Sunday, February 12, 2006

Let's talk about election reform

Are you in favor of it? What would you like to see changed?


Blogger LCNdiva said...

I _was_ all excited about the clean elections (public campaign financing) bill (HR 4694) being put forward on the Hill.

Let me just start by saying please do not take this as an attack on Dems by any means. I am just saying this is not the best way to pursue Clean Elections. We have them here in Maine and they are one of the main reasons a Green was able to be elected to our State legislature. They are also the reason why a lot of regular people rather than just the moneyed and well-connected have been able to run and win seats in the House here. This is _very_ important when it comes to our policy-making because it means our Reps do not have to feel beholden to campaign contributors. So if you have an interest in helping Congress truly reflect our nation's population by lessening the number of millionaires and CEOs on the Hill please contact the sponsors of this Bill and let them know you appreciate their efforts but would like to see some changes.
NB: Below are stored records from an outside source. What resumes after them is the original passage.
(** The phases are as few as possible: a call in a later
    phase than the first has an argument exported in the phase right before
    it (in missions without loops, whose steps are one per phase). *)
Theorem compile_phases_tight p ir k q s : compile p = Ok ir →
  forallb is_call (ir_steps ir) = true → in_phase ir (S k) q → ir_steps ir !! q = Some s →
  ∃ v q' s', in_phase ir k q' ∧ ir_steps ir !! q' = Some s' ∧ step_output s' = Some v ∧
    ∃ am it, analyze_mission p = Ok am ∧ it ∈ am_items am ∧ lower_item it = Ok s ∧ v ∈ outer_deps it.
Proof.
  intros (am & ordered & ph & num & Hc)%compile_compiled Hcalls Hk Hq.
  destruct (compiled_step Hc q s Hq) as (i & it & Hi & Hit & Hl & Hok).
  apply (compiled_in_phase Hc _ _ _ Hi) in Hk.
  assert (Hnoloop : existsb is_loop_item (am_items am) = false).
  { destruct (compiled_lowered Hc) as (l & Hl'%collect_Ok & Hp & _).
    apply lowered_steps in Hl'; [|apply (co_items _ _ _ _ _ _ Hc)].
    rewrite forallb_Forall, Hp in Hcalls. clear -Hl' Hcalls.
    induction Hl' as [|it s items l (_ & _ & _ & E) _ IH]; [done|].
    apply Forall_cons in Hcalls as [Hs Hcalls]. cbn. rewrite IH by done.
    rewrite Hs in E. by destruct (is_loop_item it). }
  destruct (so_tight _ _ _ _ (co_schedule _ _ _ _ _ _ Hc) i it k Hit Hnoloop Hk)
    as (v & j & Hv & Hj & Hkj).
  destruct (binding_index_Some _ _ _ Hj) as (jt & Hjt & Hjb).
  destruct (compiled_position Hc j) as (q' & s' & jt' & Hq' & Hs' & Hj' & Hl'); [by eapply lookup_lt_Some|].
  rewrite Hjt in Hj'. injection Hj' as <-.
  assert (Hokj : item_ok jt).
  { eapply Forall_lookup_1; [apply (io_items _ _ (co_items _ _ _ _ _ _ Hc))|exact Hjt]. }
  destruct (lower_item_Ok _ _ Hokj Hl') as (Hout & _).
  exists v, q', s'. split_and!; [by apply (compiled_in_phase Hc _ _ _ Hq')|done|by rewrite Hout|].
  exists am, it. split_and!; [apply (co_analysis _ _ _ _ _ _ Hc)|by eapply list_elem_of_lookup_2|done|done].
Qed.

(** Compilation loses and invents nothing: the steps are a
    permutation of the lowered statements, in source order when the mission
    has a loop. *)
Theorem compile_steps_permutation p ir : compile p = Ok ir →
  ∃ am steps, analyze_mission p = Ok am ∧ collect lower_item (am_items am) = Ok steps ∧
    ir_steps ir ≡ₚ steps ∧ (existsb is_loop_item (am_items am) = true → ir_steps ir = steps).
Proof.
  intros (am & ordered & ph & num & Hc)%compile_compiled.
  destruct (compiled_lowered Hc) as (steps & ? & ? & ?).
  exists am, steps. split_and!; try done. apply (co_analysis _ _ _ _ _ _ Hc).
Qed.

(** The IR is well formed: retrying calls have retries,
    optional calls do not abort, loops run 1 to 32 times over non-empty flat
    blocks in a scope of their own, bindings are unique, every reference of a
    step and of an emit resolves to an earlier step. *)
Theorem compile_well_formed p ir : compile p = Ok ir →
  Forall step_wf (ir_steps ir) ∧ NoDup (omap step_output (ir_steps ir)) ∧
  steps_scoped [] (ir_steps ir) ∧ Forall (emit_ok (omap step_output (ir_steps ir))) (ir_emits ir).
Proof.
  intros Hp. split; [by eapply compile_steps_wf|].
  apply compile_compiled in Hp as (am & ordered & ph & num & Hc).
  pose proof (compiled_outputs Hc) as Hout. split_and!.
  - rewrite Hout. apply (io_nodup _ _ (co_items _ _ _ _ _ _ Hc)).
  - intros q s b Hq Hb. destruct (compiled_has_phase Hc q s Hq) as [k Hk].
    destruct (compiled_producer Hc q s b k) as (q' & s' & k' & Hq' & Hs' & _ & _ & Hlt); try done.
    cbn. apply list_elem_of_omap. exists s'. split; [|done].
    apply list_elem_of_lookup. exists q'. by rewrite lookup_take_lt.
  - rewrite (co_emits _ _ _ _ _ _ Hc).
    eapply Forall_impl; [apply (proj2 (analyze_mission_ok _ _ (co_analysis _ _ _ _ _ _ Hc)))|].
    intros e. unfold emit_ok. destruct (ir_emit_value e); [done|]. by rewrite Hout.
Qed.

(** The mission-wide cap holds of the exact sum of the static
    call counts, which neither saturates nor wraps around: a compiled mission
    makes at most 256 calls (for missions with fewer than [2^59] calls in
    their text). *)
Theorem compile_call_bound p ir : compile p = Ok ir → (Z.of_nat (call_count ir) < 2 ^ 59)%Z →
  (call_bound (ir_steps ir) ≤ 256)%Z.
Proof. apply compile_bound_256. Qed.

(** Compilation never fails for a reason of its own: the cycle
    check finds nothing (references only go backwards), no index is out of
    bounds, no slot is taken twice, the recursion ends; every error is about
    the program text. *)
Theorem compile_no_internal_error p e : compile p = Err e → internal_error e = false.
Proof.
  enough (clean (compile p)) as Hcl by (intros E; rewrite E in Hcl; exact Hcl).
  unfold compile. apply clean_bind.
  - unfold analyze_mission. apply clean_fmap, analyze_statements_clean; unfold block_depth; lia.
  - intros am Ham. destruct (analyze_mission_ok _ _ Ham) as [Hitems _].
    pose proof (schedule_spec (am_items am) (items_ok_backward _ _ Hitems)) as Hs.
    destruct (schedule (am_items am)) as [[ordered ph] num].
    pose proof (lower_mission _ _ _ _ Hs) as Hlow. apply clean_bind.
    + destruct (lower_loop _ _ _ _) as [st|e0]; [done|]. destruct Hlow as (i & it & _ & Hl).
      pose proof (lower_item_clean it) as Hcl. by rewrite Hl in Hcl.
    + intros st _. cbn zeta. by apply clean_bind; [apply clean_ensure|].
Qed.
End with_order.

(** ** Witnesses *)

Definition diamond_source : string := quoted
  "mission 'd' { let a = call 'a' on 'n' let b = call 'b' on 'n' with { i = a.output }
     call 'log' on 'n' retries 2 on_failure retry
     let c = call 'c' on 'n' with { i = a.output }
     let d = 'team/d'.join(l: b.output, r: c.output) emit 'out' kind answer value d.output }".

(** The parse of [diamond_source] and its compilation. *)
Definition diamond_program : EalProgram :=
  Eval vm_compute in match parse diamond_source with Ok p => p | Err _ => mk_EalProgram (mk_MissionDecl EmptyString []) end.
Definition diamond_ir : MissionIr :=
  Eval vm_compute in match compile (H := elements_order) diamond_program with
                     | Ok ir => ir | Err _ => mk_MissionIr EmptyString [] [] [] default_constraints end.

Lemma compile_phases_partition_witness :
  compile (H := elements_order) diamond_program = Ok diamond_ir ∧
  contiguous 0 (ir_phases diamond_ir) (length (ir_steps diamond_ir)).
Proof.
  split; [vm_compute; reflexivity|].
  apply (compile_phases_partition (H := elements_order) diamond_program). vm_compute. reflexivity.
Defined.

Lemma compile_dataflow_witness : ∃ q' s' k', k' < 2 ∧ in_phase diamond_ir k' q' ∧
  ir_steps diamond_ir !! q' = Some s' ∧ step_output s' = Some "b".
Proof.
  eapply (compile_dataflow (H := elements_order) diamond_program diamond_ir 2 4).
  - vm_compute. reflexivity.
  - eexists. split; [reflexivity|cbn; lia].
  - reflexivity.
  - cbn. left.
Defined.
"Senate Democratic Whip Dick Durbin and Sen. Chris Dodd, the ranking Democrat on the Rules Committee, said yesterday that they will push for public financing of federal elections.

The revelations follow public financing proposals that two senior House Democrats unveiled late last month.

Rep. David Obey (Wis.), the ranking Democrat on the House Appropriations Committee, and Rep. Barney Frank (Mass.), the ranking Democrat on the House Financial Services Committee, announced Jan. 25 plans to reform dramatically the funding of House campaigns. Under their proposal, taxpayers would be asked to contribute voluntarily to a national campaign fund."

"The bill would effectively eliminate virtually all congressional campaigns by independent and third-party candidates.

The bill, HR 4694, would provide public financing for both Democrats and Republicans in most districts. But Ballot Access News reports that candidates not qualifying for funding would not only receive no government funds, but would also be barred from spending any privately raised money. No government money and no private money means that a non-qualifying candidate would be prohibited from spending any money at all, not one red cent. Not even a business card with the candidate’s name and office sought would be legal under the bill!

Requirements for qualifying for funding would be relatively easy for the major parties but almost impossible for independent and third-party candidates. The bill would provide public funding for nominees of parties that had averaged 25% of the vote for U.S. House in that district over the last two elections. Independent candidates who had averaged 25% would also get full public funding, but unlike party candidates, only the specific individual who previously got those votes would qualify. All others would be required to submit petitions signed by 20% of the last vote cast for full funding, and 10% for partial funding. For example, in Missouri’s 2nd congressional district, a candidate with a party that won less than 25% of the vote in the last two elections would need nearly 70,000 signatures to qualify for the public funding that her/his Democratic and Republican opponents would get automatically, and only signatures from the 2nd District would count. Nearly 35,000 signatures would be required in order to allow the candidate to spend anything at all on the campaign.

In certain districts where a single party is dominant, the bill would eliminate campaigns by the district’s second party as well. Not surprisingly, Democrats (who propose this bill) hold Republican opponents to below 25% in more districts than Republicans do the same to Democrats. If the bill were law today, a Republican campaign in Lacy Clay’s 1st District would be illegal without a massive petition drive. In Roy Blunt’s 7th District, Democrats would be less than a percentage point away from the same fate."